------ Extracted records
(** * Tale Forge: the AI-provider orchestration layer

    A shallow embedding of the shared modules of the edge functions

      - [_shared/ai-config.ts]    (provider registry),
      - [_shared/telemetry.ts]    (bounded telemetry buffer and statistics),
      - [_shared/ai-client.ts]    (retry / backoff / fallback client),
      - [_shared/health-check.ts] (startup health probes),

    together with the properties that the specification states about them.

    Conventions.  JavaScript strings are [string]s; millisecond counts,
    token counts and HTTP status codes are integers in [Z]; an ISO time
    stamp is represented by the epoch millisecond it denotes
    ([new Date(t).toISOString()] followed by [new Date(s).getTime()] is the
    identity on millisecond time stamps).  Effects (the module-level
    telemetry buffer, the clock, [fetch], [setTimeout]) are threaded through
    an explicit [World]. *)

From Stdlib Require Import ZArith List Bool Lia String Ascii QArith Permutation.
From Stdlib Require Import Numbers.DecimalString.
Import ListNotations.

Local Open Scope string_scope.
Local Open Scope list_scope.
Local Open Scope Z_scope.

(* ================================================================== *)
(** ** Strings *)

Module Str.

(** [s.startsWith(p)] *)
Fixpoint startsWith (s p : string) : bool :=
  match p, s with
  | EmptyString, _ => true
  | String _ _, EmptyString => false
  | String a p', String b s' => Ascii.eqb a b && startsWith s' p'
  end.

(** [s.includes(needle)] *)
Fixpoint includes (s needle : string) : bool :=
  startsWith s needle ||
  match s with
  | EmptyString => false
  | String _ s' => includes s' needle
  end.

(** One character of [String.prototype.toLowerCase]: the letters [A]-[Z]
    are mapped to [a]-[z]; every other code unit is kept. *)
Definition lowerChar (c : ascii) : ascii :=
  let n := N_of_ascii c in
  if (65 <=? n)%N && (n <=? 90)%N then ascii_of_N (n + 32) else c.

Fixpoint toLowerCase (s : string) : string :=
  match s with
  | EmptyString => EmptyString
  | String c s' => String (lowerChar c) (toLowerCase s')
  end.

(** Template-literal rendering of an integer: [`${n}`]. *)
Definition ofZ (n : Z) : string := NilZero.string_of_int (Z.to_int n).

Definition nonEmpty (s : string) : bool :=
  match s with EmptyString => false | String _ _ => true end.

End Str.

(* ================================================================== *)
(** ** ai-config.ts : providers and credentials *)

Module AiConfig.

Record AIProvider := mkProvider {
  name : string;
  baseUrl : string;
  model : string;
  maxTokens : Z;
  temperature : Q
}.

(** [Deno.env.get]: the process environment. *)
Definition Env := string -> option string.

Definition textPrimary : AIProvider :=
  mkProvider "OpenAI" "https://api.openai.com/v1" "gpt-4o" 400 (7 # 10).

Definition textFallback : AIProvider :=
  mkProvider "OVH" "https://oai.endpoints.kepler.ai.cloud.ovh.net/v1"
             "Meta-Llama-3_3-70B-Instruct" 400 (7 # 10).

Definition imagePrimary : AIProvider :=
  mkProvider "OVH_SDXL"
             "https://stable-diffusion-xl.endpoints.kepler.ai.cloud.ovh.net/api"
             "stable-diffusion-xl" 0 0.

(** [!!(key && !key.includes('placeholder'))]: the key is defined, not the
    empty string, and does not contain the placeholder marker. *)
Definition usableKey (key : option string) : bool :=
  match key with
  | None => false
  | Some k => Str.nonEmpty k && negb (Str.includes k "placeholder")
  end.

Definition checkProviderAvailability (env : Env) (provider : AIProvider) : bool :=
  if String.eqb (name provider) "OpenAI" then
    usableKey (env "OPENAI_API_KEY")
  else if String.eqb (name provider) "OVH" then
    usableKey (env "OVH_AI_ENDPOINTS_ACCESS_TOKEN")
  else if String.eqb (name provider) "OVH_SDXL" then
    usableKey (env "OVH_AI_ENDPOINTS_ACCESS_TOKEN")
  else false.

(** [`Bearer ${Deno.env.get(k)}`]; an unset variable is rendered as the
    text [undefined]. *)
Definition bearer (key : option string) : string :=
  ("Bearer " ++ match key with Some k => k | None => "undefined" end)%string.

(** [getAuthHeader]: [inr] is the message of the thrown [Error]. *)
Definition getAuthHeader (env : Env) (provider : AIProvider) : string + string :=
  if String.eqb (name provider) "OpenAI" then
    inl (bearer (env "OPENAI_API_KEY"))
  else if String.eqb (name provider) "OVH" || String.eqb (name provider) "OVH_SDXL" then
    inl (bearer (env "OVH_AI_ENDPOINTS_ACCESS_TOKEN"))
  else inr ("Unknown provider: " ++ name provider)%string.

(** [getAvailableTextProvider]: [inr] is the message of the thrown [Error]. *)
Definition getAvailableTextProvider (env : Env) : AIProvider + string :=
  let primaryAvailable := checkProviderAvailability env textPrimary in
  let fallbackAvailable := checkProviderAvailability env textFallback in
  if primaryAvailable then inl textPrimary
  else if fallbackAvailable then inl textFallback
  else inr "No text providers available - check API keys".

(** [getImageProvider]: [inr] is the message of the thrown [Error]. *)
Definition getImageProvider (env : Env) : AIProvider + string :=
  let imageProvider := imagePrimary in
  if negb (checkProviderAvailability env imageProvider)
  then inr ("Image provider " ++ name imageProvider
            ++ " not available - check API keys")%string
  else inl imageProvider.

End AiConfig.

(* ================================================================== *)
(** ** Values on the wire and the effects of the runtime *)

Module Wire.

Inductive Role := system | user | assistant.

Record Message := mkMessage { role : Role; content : string }.

Record AIRequest := mkRequest {
  model : string;
  messages : list Message;
  max_tokens : Z;
  temperature : Q
}.

(** [usage?: { total_tokens }] is kept as an optional token count. *)
Record AIResponse := mkResponse {
  choices : list string;
  usage : option Z
}.
(** X9: [Calc] returns a value (a [nil] error) only for an expression of 3
    bytes or more whose parentheses match and whose tokens count one
    operand more than operators. *)
Theorem Calc_value_requires
    (ParseFloat : string → option float) (expression : string) (value : float) :
  Calc ParseFloat expression = (value, None) →
  3 ≤ String.length expression ∧
  parens_matched (Calc_tokens expression) = true ∧
  length (filter (λ token, is_operand token = true) (Calc_tokens expression))
  = S (length (filter (λ token, isOperator token = true) (Calc_tokens expression))).
Proof.
  intros Hcalc.
  destruct (Calc_cases ParseFloat expression)
    as [[_ Heq] | [(_ & _ & Heq) |
        (Hlong & postfix & Hconv & [(err & _ & Heq) | (result & Hres & _)])]];
    try congruence.
  split; [exact Hlong|]. split.
  - apply convertToPostfix_matched. rewrite Hconv. reflexivity.
  - destruct (convertToPostfix_counts _ _ Hconv) as [<- <-].
    eapply calculate_value_counts. exact Hres.
Qed.

Lemma Calc_value_requires_witness :
  Calc strconv.ParseFloat "(2+3)*4" = (20%float, None) ∧
  3 ≤ String.length "(2+3)*4" ∧
  parens_matched (Calc_tokens "(2+3)*4") = true ∧
  length (filter (λ token, is_operand token = true) (Calc_tokens "(2+3)*4")) = 3 ∧
  length (filter (λ token, isOperator token = true) (Calc_tokens "(2+3)*4")) = 2.
Proof.
  split; [reflexivity|].
  destruct (Calc_value_requires strconv.ParseFloat "(2+3)*4" 20%float eq_refl)
    as (Hlong & Hmatched & Hcount).
  split; [exact Hlong|]. split; [exact Hmatched|]. split; reflexivity.
Defined.

(** ** Where a division by zero can come from *)

Lemma calculate_tokens_division ParseFloat postfix stack value :
  calculate_tokens ParseFloat stack postfix = inr (value, Some ErrDivisionByZero) →
  "/" ∈ postfix.
Proof.
  revert stack. induction postfix as [|token postfix IH]; intros stack;
    cbn [calculate_tokens]; [discriminate|].
  destruct (calculate_token ParseFloat stack token) as [stack'|ret] eqn:Htoken.
  - intros Hrun. apply elem_of_cons. right. eapply IH. exact Hrun.
  - intros [= ->]. apply calculate_token_division in Htoken as (_ & -> & _).
    apply elem_of_cons. left. reflexivity.
Qed.
(** * opendem: the acquisition-and-decision pipeline of [opendem/core.py]

    A shallow embedding of the [OpenDEM] class: the descriptor writer
    [_generate_vrt], the progress relay [progress_callback], the retry
    loop and the Terrarium decode of [run], the two writers [_save_raster]
    and [_save_as_vector], and the mask / export decisions of
    [_execute_process].

    Python floats and numpy [float64] values are Rocq's primitive binary64
    floats.  Configuration values are a small universe of Python values,
    the configuration itself a finite map from keys to them.  Everything
    the GDAL bindings do is delegated to an [Engine] record of oracles;
    every call the pipeline makes is recorded, in order, in a trace. *)

From Stdlib Require Import ZArith QArith Floats Uint63 Lia Bool List Ascii String Sorted.
From stdpp Require Import gmap strings.
Import ListNotations.

Set Warnings "-register-all".

#[local] Open Scope Z_scope.

(** ** Binary64 values *)

Module F64.

(** The rational a finite binary64 value stands for; [None] for the
    infinities and NaN. *)
Definition SF2Q (x : spec_float) : option Q :=
  match x with
  | S754_zero _ => Some 0%Q
  | S754_finite s m e =>
      let n := if s then Z.neg m else Z.pos m in
      Some (match e with
            | Z0 => inject_Z n
            | Z.pos p => inject_Z (n * 2 ^ Z.pos p)
            | Z.neg p => Qmake n (2 ^ p)%positive
            end)
  | S754_infinity _ | S754_nan => None
  end.

Definition value (x : float) : option Q := SF2Q (Prim2SF x).

(** Correctly rounded conversion of a Python [int]. *)
Definition of_Z (z : Z) : float := SF2Prim (binary_normalize prec emax z 0 false).

(** [ndarray.astype(float)] on one [uint8] sample. *)
Definition of_byte (n : Z) : float := PrimFloat.of_uint63 (Uint63.of_Z n).

(** Python's [int(x)]: truncation toward zero, an error on NaN and on
    the infinities. *)
Definition trunc (x : float) : option Z :=
  match Prim2SF x with
  | S754_zero _ => Some 0
  | S754_finite s m e =>
      let a := match e with
               | Z0 => Z.pos m
               | Z.pos p => Z.pos m * 2 ^ Z.pos p
               | Z.neg p => Z.pos m / 2 ^ Z.pos p
               end in
      Some (if s then - a else a)
  | S754_infinity _ | S754_nan => None
  end.

End F64.

(** ** The Terrarium decode, one pixel ([run], the line computing [elevation]) *)

Definition decode (r g b : float) : float :=
  ((r * 256 + g + b / 256) - 32768)%float.

(** *** Deciding exactness on bytes

    The decode is shown exact from two tables, checked with machine
    integers only, and from the specification of binary64 addition and
    subtraction. *)

(** [dyadic a off x]: with machine integers only, [x] is the binary64
    number [a * 2^(off - 2154)], a zero or a positive normal number. *)
Definition dyadic (a off : int) (x : float) : bool :=
  negb (PrimFloat.is_nan x) &&
  if (a =? 0)%uint63 then PrimFloat.is_zero x
  else
    let '(fr, se) := PrimFloat.frshiftexp x in
    let mi := PrimFloat.normfr_mantissa fr in
    negb (PrimFloat.is_zero x) && negb (PrimFloat.is_infinity x)
    && negb (PrimFloat.get_sign x)
    && (4503599627370496 <=? mi)%uint63 && (mi <? 9007199254740992)%uint63
    && (se <=? off)%uint63 && (off - se <=? 62)%uint63
    && (mi >> (off - se) =? a)%uint63 && (a << (off - se) =? mi)%uint63.

(** [all_from k i f]: [f] holds at the [k] machine integers from [i] on. *)
Fixpoint all_from (k : nat) (i : int) (f : int -> bool) : bool :=
  match k with
  | O => true
  | S k' => f i && all_from k' (i + 1)%uint63 f
  end.

(** The scaled value [m * 2^(e + 1100)] of a mantissa and an exponent. *)
Definition sval (m e : Z) : Z := m * 2 ^ (e + 1100).

(** [x] stands for [K / 256]: a zero when [K = 0], else a normal number
    with the sign of [K] and scaled value [|K| * 2^1092]. *)
Definition repr (x : spec_float) (K : Z) : Prop :=
  match x with
  | S754_zero _ => K = 0
  | S754_finite s m e =>
      K <> 0 /\ s = (K <? 0) /\ 2 ^ 52 <= Z.pos m < 2 ^ 53 /\ -1074 <= e
      /\ sval (Z.pos m) e = Z.abs K * 2 ^ 1092
  | _ => False
  end.

(** ** Python values, exceptions, strings *)

(** What [yaml.safe_load] can put in the configuration. *)
Inductive pyval :=
  | PyNone
  | PyBool (b : bool)
  | PyInt (z : Z)
  | PyFloat (f : float)
  | PyStr (s : string)
  | PyList (l : list pyval)
  | PyDict (d : gmap string pyval).

(** The exceptions the pipeline can meet.  [str(e)] of a [RuntimeError] is
    its message. *)
Inductive exn :=
  | KeyError (key : string)
  | TypeError (what : string)
  | AttributeError (what : string)
  | ValueError (what : string)
  | OverflowError (what : string)
  | FileNotFoundError (path : string)
  | RuntimeError (msg : string).

(** How a call ends.  [OutOfFuel] is not a Python outcome: it marks a loop
    of the model that was given too few iterations. *)
Inductive outcome (A : Type) :=
  | Return (a : A)
  | Raise (e : exn)
  | OutOfFuel.
Arguments Return {A} a.
Arguments Raise {A} e.
Arguments OutOfFuel {A}.

Module Py.

(** Truth value testing, as [if v:] does it. *)
Definition truthy (v : pyval) : bool :=
  match v with
  | PyNone => false
  | PyBool b => b
  | PyInt z => negb (z =? 0)
  | PyFloat f => negb (PrimFloat.eqb f 0)
  | PyStr s => negb (String.eqb s "")
  | PyList l => match l with [] => false | _ => true end
  | PyDict d => negb (bool_decide (d = ∅))
  end.

(** [dict.get(key)], with [None] as the default. *)
Definition get (d : gmap string pyval) (key : string) : pyval :=
  default PyNone (d !! key).

(** [d[key]] on the configuration dictionary. *)
Definition getitem (d : gmap string pyval) (key : string) : outcome pyval :=
  match d !! key with
  | Some v => Return v
  | None => Raise (KeyError key)
  end.

Fixpoint contains (needle hay : string) : bool :=
  String.prefix needle hay
  || match hay with
     | EmptyString => false
     | String _ rest => contains needle rest
     end.

Definition startswith (s pre : string) : bool := String.prefix pre s.

Definition endswith (s suf : string) : bool :=
  (String.length suf <=? String.length s)%nat
  && String.eqb
       (String.substring (String.length s - String.length suf) (String.length suf) s)
       suf.

Definition lower_ascii (c : ascii) : ascii :=
  let n := nat_of_ascii c in
  if ((65 <=? n) && (n <=? 90))%nat then ascii_of_nat (n + 32) else c.

(** [str.lower()] on ASCII text. *)
Fixpoint lower (s : string) : string :=
  match s with
  | EmptyString => EmptyString
  | String c rest => String (lower_ascii c) (lower rest)
  end.

(** [key in v] for a string key. *)
Definition has_key (key : string) (v : pyval) : outcome bool :=
  match v with
  | PyDict d => Return (bool_decide (is_Some (d !! key)))
  | PyStr s => Return (contains key s)
  | PyList l =>
      Return (existsb (fun x => match x with
                                | PyStr s => String.eqb s key
                                | _ => false
                                end) l)
  | _ => Raise (TypeError "argument is not iterable")
  end.

(** [v[key]] for a string key. *)
Definition subscript (v : pyval) (key : string) : outcome pyval :=
  match v with
  | PyDict d => getitem d key
  | _ => Raise (TypeError "indices must be integers")
  end.
Lemma do_line_step (buf : string) (s s' : state) :
  do_line buf s = Ok s' -> line_step (set_lnum (lnum s + 1) s) s'.
Proof.
  unfold do_line. intros H.
  set (s1 := set_lnum (lnum s + 1) s) in *.
  destruct (cstr buf) as [|c b]; [discriminate|].
  cbv beta iota zeta in H.
  head_if H; [apply Ok_inj in H; subst s'; apply step_skip|].
  head_if H; [apply Ok_inj in H; subst s'; apply step_else|].
  head_if H; [apply Ok_inj in H; subst s'; apply step_endif|].
  head_if H; [apply Ok_inj in H; subst s'; apply step_if|].
  head_if H; [apply Ok_inj in H; subst s'; apply step_if|].
  destruct (sscanf_s "#ifdef" _) as [d|].
  { destruct (Z.leb_spec DEF_S_LEN (Z.of_nat (String.length d)));
      [discriminate|].
    apply Ok_inj in H; subst s'. now apply step_ifdef. }
  destruct (Z.eqb_spec (ignore_input s1) 0) as [Hi|Hi]; cbn [negb] in H.
  - now apply do_active_step in H.
  - apply Ok_inj in H; subst s'. apply step_skip.
Qed.

(** ** The error log *)

Lemma logs_refl (s : state) : logs [] s s.
Proof.
  unfold logs. cbn. rewrite app_nil_r, orb_false_r. repeat split; lia.
Qed.

Lemma logs_trans (l1 l2 : list err_t) (a b c : state) :
  logs l1 a b -> logs l2 b c -> logs (l1 ++ l2) a c.
Proof.
  unfold logs. intros (E1 & N1 & L1 & R1) (E2 & N2 & L2 & R2).
  rewrite E2, N2, L2, R2, E1, N1, L1, R1, map_app, length_app, app_assoc.
  repeat split; try lia.
  destruct (rm a), l1, l2; reflexivity.
Qed.

Lemma logs_error (e : err_t) (s : state) : logs [e] s (error e s).
Proof.
  unfold logs, error. cbn. rewrite orb_true_r. repeat split.
Qed.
------------
**Goal of the exercise**
The stretch of entries above that starts with the line containing "Record AIRequest := mkRequest" and goes on through the line containing "Theorem Calc_value_requires" is to be transcribed exactly, and no other line is to be transcribed.

**Output of the exercise**
Record AIRequest := mkRequest {
  model : string;
  messages : list Message;
  max_tokens : Z;
  temperature : Q
}.

(** [usage?: { total_tokens }] is kept as an optional token count. *)
Record AIResponse := mkResponse {
  choices : list string;
  usage : option Z
}.
(** X9: [Calc] returns a value (a [nil] error) only for an expression of 3
    bytes or more whose parentheses match and whose tokens count one
    operand more than operators. *)
Theorem Calc_value_requires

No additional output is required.